▶ _Recorded data_:
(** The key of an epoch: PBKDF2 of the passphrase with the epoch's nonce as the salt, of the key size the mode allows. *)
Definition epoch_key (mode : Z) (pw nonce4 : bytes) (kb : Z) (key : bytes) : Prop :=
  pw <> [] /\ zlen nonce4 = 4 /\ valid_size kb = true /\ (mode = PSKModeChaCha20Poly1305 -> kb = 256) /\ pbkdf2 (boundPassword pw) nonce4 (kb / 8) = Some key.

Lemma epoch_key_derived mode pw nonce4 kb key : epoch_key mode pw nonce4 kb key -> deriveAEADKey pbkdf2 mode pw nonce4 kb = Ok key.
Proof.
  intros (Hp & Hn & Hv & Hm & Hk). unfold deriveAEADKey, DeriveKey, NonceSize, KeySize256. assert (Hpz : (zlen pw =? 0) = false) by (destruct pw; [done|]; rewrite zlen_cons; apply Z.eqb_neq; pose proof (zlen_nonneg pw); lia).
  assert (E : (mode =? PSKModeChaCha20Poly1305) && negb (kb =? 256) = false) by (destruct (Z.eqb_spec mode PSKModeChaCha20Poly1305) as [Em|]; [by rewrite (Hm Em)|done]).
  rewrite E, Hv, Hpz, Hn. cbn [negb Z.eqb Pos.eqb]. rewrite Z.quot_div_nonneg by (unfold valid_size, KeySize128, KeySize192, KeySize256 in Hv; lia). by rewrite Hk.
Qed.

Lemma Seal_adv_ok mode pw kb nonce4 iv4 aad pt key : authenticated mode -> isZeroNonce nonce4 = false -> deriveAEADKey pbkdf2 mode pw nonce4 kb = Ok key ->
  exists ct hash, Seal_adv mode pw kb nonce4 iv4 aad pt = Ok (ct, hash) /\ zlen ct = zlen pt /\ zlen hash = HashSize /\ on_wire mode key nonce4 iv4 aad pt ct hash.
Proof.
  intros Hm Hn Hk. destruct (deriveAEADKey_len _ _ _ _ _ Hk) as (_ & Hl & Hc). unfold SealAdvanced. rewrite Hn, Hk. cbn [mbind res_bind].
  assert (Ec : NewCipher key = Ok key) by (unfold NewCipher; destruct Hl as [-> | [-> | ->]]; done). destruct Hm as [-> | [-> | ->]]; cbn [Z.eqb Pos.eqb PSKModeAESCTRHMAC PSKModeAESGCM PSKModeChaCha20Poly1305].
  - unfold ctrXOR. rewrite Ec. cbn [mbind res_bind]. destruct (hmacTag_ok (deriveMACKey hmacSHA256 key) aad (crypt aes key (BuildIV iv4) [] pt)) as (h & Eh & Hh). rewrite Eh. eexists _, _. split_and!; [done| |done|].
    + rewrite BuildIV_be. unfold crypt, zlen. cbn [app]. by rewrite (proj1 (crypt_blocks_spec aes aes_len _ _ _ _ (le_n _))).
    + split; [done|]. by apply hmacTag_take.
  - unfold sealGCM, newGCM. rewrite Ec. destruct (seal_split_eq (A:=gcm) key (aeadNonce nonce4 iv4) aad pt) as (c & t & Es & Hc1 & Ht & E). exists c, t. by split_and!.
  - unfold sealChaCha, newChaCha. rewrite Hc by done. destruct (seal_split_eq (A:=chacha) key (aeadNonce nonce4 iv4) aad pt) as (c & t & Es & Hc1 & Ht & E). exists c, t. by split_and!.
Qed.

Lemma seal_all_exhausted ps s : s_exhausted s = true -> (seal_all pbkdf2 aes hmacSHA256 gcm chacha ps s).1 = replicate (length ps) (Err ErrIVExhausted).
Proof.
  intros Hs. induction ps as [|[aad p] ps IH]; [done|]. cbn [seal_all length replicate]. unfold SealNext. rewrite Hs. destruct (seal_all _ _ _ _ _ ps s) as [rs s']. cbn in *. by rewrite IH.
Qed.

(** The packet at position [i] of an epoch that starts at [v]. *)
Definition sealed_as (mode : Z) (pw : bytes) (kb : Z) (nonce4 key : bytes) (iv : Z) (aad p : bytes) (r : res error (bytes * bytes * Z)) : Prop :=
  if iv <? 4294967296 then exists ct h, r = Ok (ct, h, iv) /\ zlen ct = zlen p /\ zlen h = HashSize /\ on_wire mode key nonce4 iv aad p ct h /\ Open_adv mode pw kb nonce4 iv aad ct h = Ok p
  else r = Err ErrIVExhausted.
...
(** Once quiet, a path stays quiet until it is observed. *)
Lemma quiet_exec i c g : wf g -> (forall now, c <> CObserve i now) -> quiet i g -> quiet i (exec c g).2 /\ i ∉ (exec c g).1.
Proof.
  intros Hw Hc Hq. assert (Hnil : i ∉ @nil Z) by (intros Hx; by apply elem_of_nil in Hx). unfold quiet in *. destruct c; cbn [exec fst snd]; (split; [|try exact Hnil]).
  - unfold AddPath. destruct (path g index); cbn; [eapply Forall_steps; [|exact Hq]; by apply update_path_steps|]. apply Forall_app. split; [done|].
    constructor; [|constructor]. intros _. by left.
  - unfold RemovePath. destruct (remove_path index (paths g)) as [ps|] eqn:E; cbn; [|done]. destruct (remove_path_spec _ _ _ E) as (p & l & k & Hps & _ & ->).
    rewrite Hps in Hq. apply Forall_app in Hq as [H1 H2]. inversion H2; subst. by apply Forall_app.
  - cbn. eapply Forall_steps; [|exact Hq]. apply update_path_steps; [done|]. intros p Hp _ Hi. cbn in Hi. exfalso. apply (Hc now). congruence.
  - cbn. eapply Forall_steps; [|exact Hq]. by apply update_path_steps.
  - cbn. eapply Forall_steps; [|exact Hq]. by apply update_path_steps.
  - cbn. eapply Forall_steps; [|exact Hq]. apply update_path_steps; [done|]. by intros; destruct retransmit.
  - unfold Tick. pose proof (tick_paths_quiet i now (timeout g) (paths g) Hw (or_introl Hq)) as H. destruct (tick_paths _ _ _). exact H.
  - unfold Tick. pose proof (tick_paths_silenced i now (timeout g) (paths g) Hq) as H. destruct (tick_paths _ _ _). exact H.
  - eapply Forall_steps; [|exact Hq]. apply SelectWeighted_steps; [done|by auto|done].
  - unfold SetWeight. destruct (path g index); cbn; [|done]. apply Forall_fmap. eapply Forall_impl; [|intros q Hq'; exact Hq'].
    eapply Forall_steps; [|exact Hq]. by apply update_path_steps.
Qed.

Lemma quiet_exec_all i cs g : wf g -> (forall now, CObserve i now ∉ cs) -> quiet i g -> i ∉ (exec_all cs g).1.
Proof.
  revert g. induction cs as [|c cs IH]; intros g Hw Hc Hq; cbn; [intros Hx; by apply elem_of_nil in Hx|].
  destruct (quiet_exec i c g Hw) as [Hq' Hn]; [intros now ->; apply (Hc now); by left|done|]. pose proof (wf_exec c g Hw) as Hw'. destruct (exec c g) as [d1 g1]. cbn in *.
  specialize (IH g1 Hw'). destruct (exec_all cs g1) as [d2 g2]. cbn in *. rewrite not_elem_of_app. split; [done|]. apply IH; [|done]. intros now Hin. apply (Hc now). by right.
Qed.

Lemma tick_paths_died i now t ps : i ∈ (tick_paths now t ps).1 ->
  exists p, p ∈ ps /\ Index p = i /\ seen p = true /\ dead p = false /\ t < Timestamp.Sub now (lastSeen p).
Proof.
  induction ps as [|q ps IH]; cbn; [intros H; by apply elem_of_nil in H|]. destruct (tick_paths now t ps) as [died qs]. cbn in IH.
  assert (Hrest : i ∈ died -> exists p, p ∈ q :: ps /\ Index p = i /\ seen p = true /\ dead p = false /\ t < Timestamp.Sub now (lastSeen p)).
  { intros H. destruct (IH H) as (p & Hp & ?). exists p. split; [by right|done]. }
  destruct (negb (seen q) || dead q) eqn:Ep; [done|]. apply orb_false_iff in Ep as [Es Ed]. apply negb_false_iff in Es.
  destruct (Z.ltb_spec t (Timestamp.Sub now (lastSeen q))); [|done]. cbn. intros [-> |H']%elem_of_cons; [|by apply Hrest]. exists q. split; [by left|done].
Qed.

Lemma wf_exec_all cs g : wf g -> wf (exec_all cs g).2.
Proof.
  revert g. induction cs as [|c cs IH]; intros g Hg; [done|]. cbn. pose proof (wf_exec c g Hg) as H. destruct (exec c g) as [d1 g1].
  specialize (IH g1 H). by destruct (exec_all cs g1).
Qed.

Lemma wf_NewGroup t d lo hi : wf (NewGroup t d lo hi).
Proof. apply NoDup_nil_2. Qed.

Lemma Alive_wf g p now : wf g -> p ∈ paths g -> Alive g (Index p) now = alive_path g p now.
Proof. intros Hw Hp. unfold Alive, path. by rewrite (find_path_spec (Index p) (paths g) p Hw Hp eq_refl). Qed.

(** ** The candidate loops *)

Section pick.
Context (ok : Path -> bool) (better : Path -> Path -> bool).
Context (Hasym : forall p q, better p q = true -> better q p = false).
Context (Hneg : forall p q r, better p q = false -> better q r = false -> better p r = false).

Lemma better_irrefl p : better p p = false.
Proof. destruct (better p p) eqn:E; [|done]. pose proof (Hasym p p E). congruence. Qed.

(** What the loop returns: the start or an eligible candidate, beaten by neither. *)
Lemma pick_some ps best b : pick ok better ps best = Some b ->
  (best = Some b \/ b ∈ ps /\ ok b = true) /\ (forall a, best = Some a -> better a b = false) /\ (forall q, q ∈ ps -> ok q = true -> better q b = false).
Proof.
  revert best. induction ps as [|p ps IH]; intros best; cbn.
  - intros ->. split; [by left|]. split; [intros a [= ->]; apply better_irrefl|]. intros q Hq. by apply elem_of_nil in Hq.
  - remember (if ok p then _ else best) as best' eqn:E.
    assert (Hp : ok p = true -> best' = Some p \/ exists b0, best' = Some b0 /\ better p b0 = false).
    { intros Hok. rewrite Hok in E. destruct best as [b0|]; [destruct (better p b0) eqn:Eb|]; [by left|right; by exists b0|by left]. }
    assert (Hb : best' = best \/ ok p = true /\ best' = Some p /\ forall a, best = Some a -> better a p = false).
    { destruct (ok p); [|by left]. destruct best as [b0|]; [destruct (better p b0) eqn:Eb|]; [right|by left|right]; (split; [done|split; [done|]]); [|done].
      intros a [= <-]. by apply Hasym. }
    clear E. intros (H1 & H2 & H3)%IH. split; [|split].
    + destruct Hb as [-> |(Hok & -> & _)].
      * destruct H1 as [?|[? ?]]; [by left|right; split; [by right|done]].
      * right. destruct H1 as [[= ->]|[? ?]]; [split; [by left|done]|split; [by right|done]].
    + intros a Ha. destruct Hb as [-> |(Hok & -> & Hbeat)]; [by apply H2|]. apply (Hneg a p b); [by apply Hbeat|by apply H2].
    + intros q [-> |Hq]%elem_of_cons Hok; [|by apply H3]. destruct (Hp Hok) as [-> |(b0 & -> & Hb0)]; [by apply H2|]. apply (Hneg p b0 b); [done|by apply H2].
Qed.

▶ _Task prompt_:
Pull out every line of the records above that contains the word "CObserve".

▶ _Solution_:
Lemma quiet_exec i c g : wf g -> (forall now, c <> CObserve i now) -> quiet i g -> quiet i (exec c g).2 /\ i ∉ (exec c g).1.
Lemma quiet_exec_all i cs g : wf g -> (forall now, CObserve i now ∉ cs) -> quiet i g -> i ∉ (exec_all cs g).1.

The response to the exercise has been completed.